──────── PROVIDED RECORDS ────────
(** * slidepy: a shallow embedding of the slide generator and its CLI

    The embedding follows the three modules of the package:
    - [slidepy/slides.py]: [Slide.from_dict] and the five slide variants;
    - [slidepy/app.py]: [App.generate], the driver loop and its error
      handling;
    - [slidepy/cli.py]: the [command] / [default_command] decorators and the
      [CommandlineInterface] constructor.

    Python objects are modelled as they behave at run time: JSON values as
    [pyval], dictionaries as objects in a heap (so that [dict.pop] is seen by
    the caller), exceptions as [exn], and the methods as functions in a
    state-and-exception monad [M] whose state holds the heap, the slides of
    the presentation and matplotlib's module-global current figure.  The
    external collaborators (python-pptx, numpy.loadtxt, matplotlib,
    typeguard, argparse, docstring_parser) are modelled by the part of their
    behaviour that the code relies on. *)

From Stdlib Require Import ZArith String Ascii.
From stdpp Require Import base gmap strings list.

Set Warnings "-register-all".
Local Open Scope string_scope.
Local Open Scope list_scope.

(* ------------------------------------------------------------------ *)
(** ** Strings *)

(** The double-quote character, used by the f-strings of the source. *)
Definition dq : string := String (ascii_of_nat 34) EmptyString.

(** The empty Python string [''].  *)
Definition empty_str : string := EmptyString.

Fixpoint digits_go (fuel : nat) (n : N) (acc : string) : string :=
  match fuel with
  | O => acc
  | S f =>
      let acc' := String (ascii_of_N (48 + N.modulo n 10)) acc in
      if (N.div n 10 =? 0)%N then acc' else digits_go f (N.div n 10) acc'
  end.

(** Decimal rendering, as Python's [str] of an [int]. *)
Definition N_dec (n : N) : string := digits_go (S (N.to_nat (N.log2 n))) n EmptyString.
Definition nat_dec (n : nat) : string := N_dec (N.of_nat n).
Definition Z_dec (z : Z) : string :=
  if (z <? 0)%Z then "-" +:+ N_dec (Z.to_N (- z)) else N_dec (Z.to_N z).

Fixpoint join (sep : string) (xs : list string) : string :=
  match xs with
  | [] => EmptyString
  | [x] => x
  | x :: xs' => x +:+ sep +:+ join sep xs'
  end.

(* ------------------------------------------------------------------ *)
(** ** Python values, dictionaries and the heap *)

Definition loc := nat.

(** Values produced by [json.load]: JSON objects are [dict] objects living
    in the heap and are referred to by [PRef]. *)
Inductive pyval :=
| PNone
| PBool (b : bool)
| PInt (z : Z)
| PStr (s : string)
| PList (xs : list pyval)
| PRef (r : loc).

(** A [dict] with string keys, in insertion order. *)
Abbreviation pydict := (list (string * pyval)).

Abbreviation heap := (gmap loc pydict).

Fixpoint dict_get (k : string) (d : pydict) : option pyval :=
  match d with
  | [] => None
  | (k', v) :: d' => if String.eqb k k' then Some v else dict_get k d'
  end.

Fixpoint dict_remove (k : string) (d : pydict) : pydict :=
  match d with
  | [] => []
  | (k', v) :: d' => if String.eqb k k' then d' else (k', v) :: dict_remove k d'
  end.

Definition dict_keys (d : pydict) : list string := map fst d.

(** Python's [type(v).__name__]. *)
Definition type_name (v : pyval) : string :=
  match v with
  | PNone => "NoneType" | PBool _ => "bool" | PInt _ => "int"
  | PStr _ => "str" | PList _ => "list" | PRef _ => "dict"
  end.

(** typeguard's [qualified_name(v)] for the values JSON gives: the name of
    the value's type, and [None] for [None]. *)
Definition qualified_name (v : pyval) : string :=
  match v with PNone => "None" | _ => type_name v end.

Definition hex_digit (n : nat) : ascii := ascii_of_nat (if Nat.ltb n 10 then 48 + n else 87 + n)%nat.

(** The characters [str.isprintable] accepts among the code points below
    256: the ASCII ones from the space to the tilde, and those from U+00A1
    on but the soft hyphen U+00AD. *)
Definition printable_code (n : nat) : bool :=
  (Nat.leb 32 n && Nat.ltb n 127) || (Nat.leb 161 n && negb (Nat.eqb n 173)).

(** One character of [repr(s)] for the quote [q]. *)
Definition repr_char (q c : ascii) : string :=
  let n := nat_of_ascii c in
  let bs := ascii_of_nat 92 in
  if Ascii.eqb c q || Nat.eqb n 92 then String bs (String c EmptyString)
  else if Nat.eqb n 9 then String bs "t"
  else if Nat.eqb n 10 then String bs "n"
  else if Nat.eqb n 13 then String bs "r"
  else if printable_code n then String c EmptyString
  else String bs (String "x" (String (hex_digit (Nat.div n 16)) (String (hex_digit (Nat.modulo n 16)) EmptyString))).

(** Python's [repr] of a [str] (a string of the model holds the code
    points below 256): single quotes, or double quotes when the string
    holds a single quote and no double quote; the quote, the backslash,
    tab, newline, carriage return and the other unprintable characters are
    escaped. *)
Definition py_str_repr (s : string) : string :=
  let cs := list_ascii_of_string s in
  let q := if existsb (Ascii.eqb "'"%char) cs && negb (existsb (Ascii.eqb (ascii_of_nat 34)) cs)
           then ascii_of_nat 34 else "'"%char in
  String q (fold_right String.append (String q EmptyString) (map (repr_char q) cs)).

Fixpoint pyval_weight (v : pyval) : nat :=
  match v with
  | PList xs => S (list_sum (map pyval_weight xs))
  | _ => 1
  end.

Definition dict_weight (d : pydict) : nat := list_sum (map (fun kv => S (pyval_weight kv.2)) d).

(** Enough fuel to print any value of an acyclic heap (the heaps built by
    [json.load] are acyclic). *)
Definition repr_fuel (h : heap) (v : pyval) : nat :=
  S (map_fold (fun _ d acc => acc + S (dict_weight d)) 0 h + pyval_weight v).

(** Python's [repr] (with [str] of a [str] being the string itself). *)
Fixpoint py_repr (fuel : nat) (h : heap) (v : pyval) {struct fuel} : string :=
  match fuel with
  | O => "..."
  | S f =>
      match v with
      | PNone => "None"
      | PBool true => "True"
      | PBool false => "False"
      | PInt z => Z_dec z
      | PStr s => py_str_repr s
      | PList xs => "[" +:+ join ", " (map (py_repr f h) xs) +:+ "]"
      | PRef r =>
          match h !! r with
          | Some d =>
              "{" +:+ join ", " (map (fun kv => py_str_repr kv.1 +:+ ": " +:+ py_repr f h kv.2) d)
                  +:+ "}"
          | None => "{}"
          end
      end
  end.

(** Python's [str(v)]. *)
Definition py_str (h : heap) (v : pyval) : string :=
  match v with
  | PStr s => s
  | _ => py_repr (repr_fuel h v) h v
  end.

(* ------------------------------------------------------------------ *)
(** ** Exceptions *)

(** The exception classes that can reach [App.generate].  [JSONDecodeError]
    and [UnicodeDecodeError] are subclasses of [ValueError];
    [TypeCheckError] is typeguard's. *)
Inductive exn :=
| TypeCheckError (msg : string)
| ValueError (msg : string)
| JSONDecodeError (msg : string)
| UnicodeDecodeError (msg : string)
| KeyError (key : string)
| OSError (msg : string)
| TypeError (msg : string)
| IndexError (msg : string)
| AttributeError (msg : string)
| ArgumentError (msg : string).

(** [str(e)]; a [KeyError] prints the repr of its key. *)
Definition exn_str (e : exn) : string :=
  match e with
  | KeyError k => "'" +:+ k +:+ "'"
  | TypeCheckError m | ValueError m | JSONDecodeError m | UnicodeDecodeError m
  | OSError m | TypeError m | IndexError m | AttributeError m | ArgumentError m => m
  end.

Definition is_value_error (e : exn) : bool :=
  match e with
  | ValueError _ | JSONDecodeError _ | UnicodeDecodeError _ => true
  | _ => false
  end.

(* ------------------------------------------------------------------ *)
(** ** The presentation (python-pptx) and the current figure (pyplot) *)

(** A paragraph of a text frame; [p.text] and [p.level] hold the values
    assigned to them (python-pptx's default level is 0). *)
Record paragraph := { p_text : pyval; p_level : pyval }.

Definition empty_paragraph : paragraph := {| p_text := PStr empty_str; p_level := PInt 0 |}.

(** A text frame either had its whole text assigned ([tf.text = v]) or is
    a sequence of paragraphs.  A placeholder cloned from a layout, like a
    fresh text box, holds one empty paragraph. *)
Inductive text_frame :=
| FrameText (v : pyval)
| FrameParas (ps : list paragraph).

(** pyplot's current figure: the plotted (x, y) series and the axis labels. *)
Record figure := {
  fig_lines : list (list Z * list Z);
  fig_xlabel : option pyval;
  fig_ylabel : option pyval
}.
────────
──────── PROVIDED RECORDS ────────
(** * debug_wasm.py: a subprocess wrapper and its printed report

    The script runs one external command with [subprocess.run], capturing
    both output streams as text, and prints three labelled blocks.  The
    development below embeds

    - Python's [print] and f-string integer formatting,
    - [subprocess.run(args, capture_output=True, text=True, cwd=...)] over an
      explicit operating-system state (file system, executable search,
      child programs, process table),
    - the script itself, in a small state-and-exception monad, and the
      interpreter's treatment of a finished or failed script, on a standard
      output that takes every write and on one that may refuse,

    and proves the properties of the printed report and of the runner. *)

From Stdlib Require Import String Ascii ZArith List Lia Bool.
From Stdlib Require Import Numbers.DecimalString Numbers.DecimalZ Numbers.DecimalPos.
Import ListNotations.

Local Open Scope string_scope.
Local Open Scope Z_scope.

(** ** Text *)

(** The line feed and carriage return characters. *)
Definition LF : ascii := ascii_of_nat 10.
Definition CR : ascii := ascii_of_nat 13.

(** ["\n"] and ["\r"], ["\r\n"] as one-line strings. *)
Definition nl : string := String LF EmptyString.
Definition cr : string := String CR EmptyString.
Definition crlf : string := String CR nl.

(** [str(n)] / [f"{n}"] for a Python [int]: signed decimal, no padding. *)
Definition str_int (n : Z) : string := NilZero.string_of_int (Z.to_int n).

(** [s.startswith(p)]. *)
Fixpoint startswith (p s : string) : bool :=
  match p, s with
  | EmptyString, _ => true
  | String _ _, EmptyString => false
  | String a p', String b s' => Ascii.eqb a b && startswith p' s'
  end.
────────
──────── PROVIDED RECORDS ────────
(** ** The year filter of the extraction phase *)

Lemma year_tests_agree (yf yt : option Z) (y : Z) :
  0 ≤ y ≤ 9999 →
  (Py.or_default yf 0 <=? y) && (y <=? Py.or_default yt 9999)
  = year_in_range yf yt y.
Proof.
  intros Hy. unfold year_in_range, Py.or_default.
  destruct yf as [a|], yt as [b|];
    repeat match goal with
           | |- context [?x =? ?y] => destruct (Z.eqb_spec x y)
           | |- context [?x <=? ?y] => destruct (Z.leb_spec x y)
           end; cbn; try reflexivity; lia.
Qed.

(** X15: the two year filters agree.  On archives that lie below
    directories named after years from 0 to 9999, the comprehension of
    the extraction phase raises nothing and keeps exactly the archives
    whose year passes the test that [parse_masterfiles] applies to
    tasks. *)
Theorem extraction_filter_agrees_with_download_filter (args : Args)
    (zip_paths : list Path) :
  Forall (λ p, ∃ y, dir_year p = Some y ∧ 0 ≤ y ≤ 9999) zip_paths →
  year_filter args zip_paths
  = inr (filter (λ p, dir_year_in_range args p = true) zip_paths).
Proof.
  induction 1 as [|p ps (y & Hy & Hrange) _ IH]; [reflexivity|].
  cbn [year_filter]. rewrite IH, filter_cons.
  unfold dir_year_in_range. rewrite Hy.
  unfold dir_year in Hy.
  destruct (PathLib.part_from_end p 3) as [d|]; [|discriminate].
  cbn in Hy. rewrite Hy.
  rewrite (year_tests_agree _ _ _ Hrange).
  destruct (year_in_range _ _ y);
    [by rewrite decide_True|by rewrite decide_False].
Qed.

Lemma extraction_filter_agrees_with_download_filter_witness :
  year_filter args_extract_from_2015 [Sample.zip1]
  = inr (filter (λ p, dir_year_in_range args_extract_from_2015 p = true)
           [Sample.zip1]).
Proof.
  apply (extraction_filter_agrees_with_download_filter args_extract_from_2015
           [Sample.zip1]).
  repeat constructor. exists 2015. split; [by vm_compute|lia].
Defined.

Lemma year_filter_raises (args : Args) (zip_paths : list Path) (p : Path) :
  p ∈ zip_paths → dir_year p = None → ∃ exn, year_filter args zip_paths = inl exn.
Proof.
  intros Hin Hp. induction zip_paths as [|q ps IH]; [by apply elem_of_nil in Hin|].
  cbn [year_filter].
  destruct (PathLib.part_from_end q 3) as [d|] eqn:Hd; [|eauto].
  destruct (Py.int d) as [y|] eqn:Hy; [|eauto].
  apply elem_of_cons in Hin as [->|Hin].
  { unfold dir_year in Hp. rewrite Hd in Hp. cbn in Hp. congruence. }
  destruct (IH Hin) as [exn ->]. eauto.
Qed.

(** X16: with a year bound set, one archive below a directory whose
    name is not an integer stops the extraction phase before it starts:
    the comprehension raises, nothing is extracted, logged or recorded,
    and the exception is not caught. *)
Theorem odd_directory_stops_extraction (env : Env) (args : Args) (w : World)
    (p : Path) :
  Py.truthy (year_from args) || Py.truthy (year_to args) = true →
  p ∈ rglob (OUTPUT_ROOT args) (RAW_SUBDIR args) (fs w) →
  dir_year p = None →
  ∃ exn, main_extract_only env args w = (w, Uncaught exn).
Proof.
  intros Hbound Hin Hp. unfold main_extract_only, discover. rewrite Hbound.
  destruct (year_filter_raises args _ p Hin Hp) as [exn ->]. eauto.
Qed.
────────
PROBLEM DESCRIPTION »
Begin at the line above that has "[json.load] are acyclic). *)" and stop after the line that has "s => py_str_repr s", copying each line exactly and adding nothing else.

OUTPUT BELOW »
    [json.load] are acyclic). *)
Definition repr_fuel (h : heap) (v : pyval) : nat :=
  S (map_fold (fun _ d acc => acc + S (dict_weight d)) 0 h + pyval_weight v).

(** Python's [repr] (with [str] of a [str] being the string itself). *)
Fixpoint py_repr (fuel : nat) (h : heap) (v : pyval) {struct fuel} : string :=
  match fuel with
  | O => "..."
  | S f =>
      match v with
      | PNone => "None"
      | PBool true => "True"
      | PBool false => "False"
      | PInt z => Z_dec z
      | PStr s => py_str_repr s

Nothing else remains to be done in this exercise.